Background

Variable number tandem repeats (VNTRs) are increasingly widely used as molecular markers in prokaryotes. More recently, attention has turned towards examining the possible functional significance of these tandem repeats, especially that of microsatellites, which are often found outside coding regions, [17]. Moreover, the biological significance of intragenic tandem repeats, located within coding regions, has been demonstrated for particular genes [811]. With the explosion of available bacterial genomic sequences it has become clear that most, if not all, bacterial genomes contain a considerable number of intragenic tandem repeats [12, 13]. The finding that intragenic tandem repeats are so widespread in prokaryotes suggests that the few cases documented so far may be only the tip of the iceberg and that some of the many uncharacterized tandem repeats in bacteria possibly play functional roles in pathogenesis and/or in adaptation to environmental stresses.

Here we have investigated the presence and distribution of tandemly repeated sequences in the genome of the opportunistic pathogen, Legionella pneumophila, the etiological agent of Legionnaires' disease. This microorganism flourishes naturally in fresh water environments, but is also frequently found in artificial water systems, which are considered the main source of Legionella infections in humans [14]. The L. pneumophila species comprises over 15 serogroups, of which serogroup 1 is responsible for the majority of human infections. While these Gram-negative bacteria can multiply free-living in culture, it is now widely accepted that intracellular replication in amoebic hosts such as Acanthamoeba, Naegleria, or Hartmanella is essential for the propagation and dissemination of L. pneumophila [15]. Industrial settings, altered lifestyle, and a growing number of elderly and immunocompromised individuals have led to an increase in number of reported L. pneumophila infections, which occur following inhalation of contaminated aerosols. When L. pneumophila reach the lungs, they are ingested by alveolar macrophages wherein they replicate and which they finally destroy. Ultimately host cell lysis and cell death, as well as the extracellular or surface-associated action of bacterial degradative enzymes, result in damage of lung tissue. L. pneumophila infections end in an acute and severe, often fatal, pneumonia, if not quickly and correctly diagnosed.

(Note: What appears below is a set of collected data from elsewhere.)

(* ===== verification/Prelude.v ===== *)
(** * shard-listener: a verification development

    shard-listener receives sequenced datagrams from multicast groups, detects and
    repairs losses by NACK, reassembles fragmented objects, filters, deduplicates,
    and forwards frames to unicast, multicast and per-consumer egress.  This
    library models its Go code as executable definitions and proves what each
    part, and the parts together, guarantee.

    ** The program and the files

    - nack/wire.go: [Wire].  The NACK and response datagrams.
    - nack/nack.go: [Tracker] (flow table, observation, requests, sweep, dispatch
      and answers), [TrackerInv] (invariant, accounting), [TrackerProps] (runs),
      [TrackerRepair] (requests, sweeps, backoff, tiers, answers).
    - discovery/: [Discovery] (ADVERT codec, endpoint registry with its cached
      snapshot, beacon handler, port buckets), [Beacon] (the beacon listener's
      sockets and receive loop), [Announce] (the announcement listener; its
      handler is in [Filter]).
    - metrics/metrics.go: [Metrics] (instruments, methods, gauges, probes),
      [MetricsProps] (the metrics reference, the life of a node), [MetricsServe]
      (exporters, shutdown, the probe server; metrics/hostinfo.go).
    - subtreegroup/registry.go: [SubtreeGroup].  filter/: [Filter].
      dedup/dedup.go: [Dedup].
    - reassembly/reassembly.go: [Reassembly] (slots, placement, completion,
      expiry), [ReassemblySlot], [ReassemblyInv], [ReassemblyProps],
      [ReassemblyRepair], [ReassemblyHonest].
    - listener/retrytee.go: [RetryTee] (the queue and its sender), [TeePool] (the
      same with its buffers on a heap), [TeeFeed] (the unicast ingest loops and what
      the loops mirror).
    - listener/listener.go, beef.go, blockgate.go and the per-worker wiring of
      main.go: [Listener] (the worker in a state monad), [ListenerInv] (what a
      step may log and how steps run), [ListenerEgress] (what may be sent),
      [ListenerProps], [ListenerKeeps] (a logic for what handlers keep),
      [ListenerFragments] (behind [Node]), [ListenerBundle], [ListenerClaims] (a credit logic for
      claims and sends), [ListenerMetrics] (what the events count), with the
      concrete worker of [ListenerExample].
    - the workers of one process around one tracker (main.go, the loops and
      goroutines of nack.go): [Node], [NodeProps], [NodeRepair].
    - the receive loops of listener.go, recvbatch_linux.go and recvbatch_other.go:
      [Serve] (the inline loop, the pipeline as a step relation over both builds'
      buffers), [ServeProps].
    - txdedup/txdedup.go: [TxDedup], [TxDedupProps].
    - fanout/fanout.go: [Fanout], [FanoutProps].
    - egress/: [Egress], [EgressProps], [Sockets] (sockets as they are opened, the
      worker's included, and the multi sender).
    - group membership (listener.go), manifest/applier.go and the hooks of
      main.go: [Membership] ([Run] as steps that interleave with [AddGroup] and
      [RemoveGroup]), [MembershipProps].
    - config/: [Config], [ConfigProps] (control-plane prefixes, list and id
      parsers), [ConfigFlags] (the flag table, the environment, the parsers of
      flag values), [ConfigLoad] (the stages of [Load]), [ConfigLoadProps].
    - main.go: [Wiring] (election, rosters, groups, workers from a loaded
      configuration), [WiringProps], [WiringStore] (the claim store), [Lifecycle]
      ([run] from its first call to its return, interleaved with the goroutines it
      starts), [LifecycleProps].
    - cmd/sink-test-frames: [TestSink].
    - [Findings]: runs of the modelled code that go wrong.

    ** How the code is modelled

    Go's integers are [Z] with their wrap-around written out, byte slices lists of
    byte values, maps [gmap]s, durations and times nanoseconds, and float64 the
    Standard Library's [SpecFloat].  A method becomes a function on the state of
    its receiver, one critical section at a time, so a list of calls is an
    interleaving of goroutines; where the code leaves its lock between two effects
    and a theorem depends on it (the memberships, the claims, the process), these are
    steps of their own.  The steps of a [Node] are coarser: a whole datagram, or one
    stage of a request.  What the code reads from outside is an argument
    or an oracle: clocks, random jitter, the order in which Go visits a map,
    answers of sockets, stores and sinks.  Metrics, sends and callbacks are events
    in the order of the code; debug logs are left out.

    Code of other repositories is a parameter: the frame, bundle, object and
    proof-of-work libraries are the classes [FrameLib], [WireLib] and [TeeLib],
    the txid sets the class [TxidSet], whose laws are SETNX with a lifetime
    ([TxidSetLaws]), and the shard engine,
    [seqhash.Hash], the manifest codec and evaluator, the cache and the group
    addresses are arguments, like the answers of the operating system.  Theorems
    that rely on a parameter name what they need as a hypothesis, and their
    witnesses instantiate it.

    The parts meet at interfaces: the buffer asks the tracker through
    [RepairHooks], whose laws ([RepairLaws]) its theorems use and the tracker
    discharges in [ReassemblyRepair]; the worker runs the buffer with hooks on its
    own tracker and turns completions into deliveries ([observeFragment],
    [on_event]); the pipelined loop is written against a class of buffers
    ([Source], [SourceLaws]) that both builds implement; the applier drives the
    memberships of all workers ([auto_config]); workers, stores and listeners are
    built from the configuration [Load] returns; their events are the recorder's
    calls ([event_calls]).  A [Node] puts several workers on one tracker: its steps
    are those of the workers and of the tracker's goroutines, and a retransmitted
    frame goes from one to the other.

    ** What the theorems show

    - Reassembly: amid any other traffic and sweeps an honest object is delivered
      once, whole, whatever the order and repetition of its fragments, as long as they
      come within one slot lifetime and the slots suffice; nothing else is ever delivered than received
      fragments in order; tables and lifetimes are bounded; an incomplete slot asks
      for exactly its missing fragments and waits for their repair, up to its maximum
      age.
    - Tracker: the invariant of all interleavings, the accounting of detected,
      suppressed and unrecovered gaps, the effect of one observation on every
      branch, of a request, a sweep and an answer, exact backoff, the tier walk.
    - Worker: everything handed to an egress passed the gates of its class; the exact
      events of a transaction frame on every branch, and of a bundle; a transaction
      whose fragments arrive is forwarded once, by the call that completes it, if
      filter and claim store let it; what a recovered frame answers the tracker.
    - Node: in any interleaving of workers, buffers, sweeps and requesting goroutines
      the shared tracker makes only its own steps; a frame that is lost at a worker
      is asked for, and when an endpoint returns it exactly that worker forwards it
      and exactly its gap closes.
    - Receive loops: on every schedule the pipeline ends and leaves the worker as
      the inline loop would, and no buffer is used twice at once.
    - Deployment: over all interleavings of its listeners a claimed transaction is
      forwarded at most once, plus once per elapsed claim lifetime and per store error.
    - Discovery: the beacon groups are joined with their rosters, one socket per
      port; the registries take exactly what decodes; the frame filter admits exactly
      what the lists and the announcements that are still alive allow.
    - Configuration and wiring: what loads passed every check of [Load]; the elected topics are
      the ones joined and accepted; rosters never name the node itself; a delivery
      node forwards without recovery stages.
    - Metrics: every series is the number of calls of its row in the metrics
      reference; every received transaction frame is closed by exactly one count;
      the readiness probe follows the workers.
    - Fan-out: exactly the subscribed consumers get a frame, under their elections,
      with the first real error.
    - Egress: success means the wire form went out; dials keep the backoff; sockets
      are opened whole or not at all; the handoff to the delivery tier keeps frames
      whole and destinations apart.
    - Process: on a signal every counted goroutine has ended before anything but the
      context is closed, and what was opened is closed; when a call fails the closes
      balance too, with the exceptions named, but workers may still run.
    - Retry tee: pooled buffers never mix datagrams; the tee gets exactly the
      admitted datagrams of the fabric.
    - Membership: where a worker's record of joined groups and the kernel's can
      differ, and that they agree elsewhere; which groups are joined after any
      sequence of adopted views, with those a dropped pilot takes along.
    - Dedup, filters, registries, codecs, configuration values: refinement of
      their specifications, conservation, round trips, and a safe rollout order of
      the control-plane prefixes.

    ** Bounds and fuel

    Recursion is structural except for the tee: [write_loop] is given the length of
    its batch (every round settles at least one datagram) and [run] the length of
    the queue (every round takes at least one), which [tee_conservation] shows to
    be enough.  The receive pipeline is a relation without fuel: [ends] says that
    every schedule terminates.  Wherever a count could pass its width the wrap is in the
    definition; the hypotheses on widths are those of the Go types.

    ** Not modelled

    Logging, tracing and the gathering of host facts, which are library calls
    without a decision of their own, and ci/main.go, a call into the pipeline of
    another repository.  The command line of the flag package is its result, the
    text given for each flag. *)

From stdpp Require Export gmap strings list fin_maps sets sorting.
From Stdlib Require Export ZArith Lia.
From Corelib Require Import SpecFloat.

Two recent studies have examined tandem repeats in L. pneumophila as a way to discriminate between closely related strains. However, these studies have not differentiated between intergenic and intragenic repeats [16, 17]. In addition, researchers studying individual virulence factors in L. pneumophila have noted the presence of repeats in these genes, and have suggested possible functional roles for the repeats [18, 19]. In this study, we have identified and characterized the tandem repeat variations between 115 strains of L. pneumophila serogroup 1, collected from a wide variety of environments and patients.

Methods

Origin of bacterial strains and growth conditions

Lab strains 130 b (Klaus Heuner, University of Wurzburg, Germany), Corby (K. Heuner), Lens (Carmen Buchreiser, Institut Pasteur, and CNRS URA, France), and Paris (C. Buchreiser), were obtained from the indicated labs and the Philadelphia strain was obtained from the American Tissue Culture Collection (ATCC). Strains S03, S1, S18, S3, S32, S66, S71, and S88 were isolated via filtration and selective plating from natural water sources collected at different sites throughout Belgium (kind gift of Dr. Priscilla Declerck, Katholieke Universiteit Leuven, Belgium)(unpublished). Strains IMC 1, 5, 16, and 23 were isolated from water taps, air conditioning units, and incubators in a pediatric hospital in Portugal (kind gift of Dr. Milton S. da Costa, University of Coimbra, Portugal) [20]. The 12 "LEA/LE" strains were isolated and serotyped in our laboratory from heat or acid treated swimming water samples (natural and manmade) collected throughout Belgium (kind gift of Dr. Rudy Calders, Provincial Institute for Hygiene, Antwerp, Belgium). The 18 "L" strains were isolated from various manmade environmental water sources (cooling towers, air conditioning units, pipes, irrigation hydrants, showers, water tanks, and fountains) in Spain (kind gift of Dr. Fernando Gonzalez Candelas, University of Valencia, Spain) [21, 22]. Strains MGAS-357, MGAS-637, and MGAS-670 were isolated from sputum samples of sporadic clinical infection cases in Belgium (kind gift of Dr. Jan Verhaegen, University Hospital Gasthuisberg, Belgium)(unpublished). Strain HRD-4 was isolated from a sputum samples in Portugal (Dr. Milton S. da Costa)(unpublished). Strains give the "BEL" designation were isolated from sputum samples of clinical infections during three different outbreaks of Legionella in Belgium (kind gift of Dr. Marc Struelens, Free University of Brussels, Belgium)(unpublished). Strains ITA-5 and ITA-12 represent two unrelated community-acquired Legionella infections from Italy (kind gift of Dr. Isabella Marchesi, University of Modena and Reggio Emilia, Modena, Italy)([23] and unpublished). The 33 "HL" and 6 "LG" strains were isolated from sporadic, epidemic, and endemic patient infections throughout France (National Reference Center on Legionellae, Lyon, France) ([24, 25] and unpublished). The 17 "hot springs" strains (ALF, ED, IZ, NMEX, SG) were isolated from boreholes and hot spring runoffs in Portugal and the U.S.A. with a median temperature of 42°C (Dr. Milton S. da Costa)[26, 27].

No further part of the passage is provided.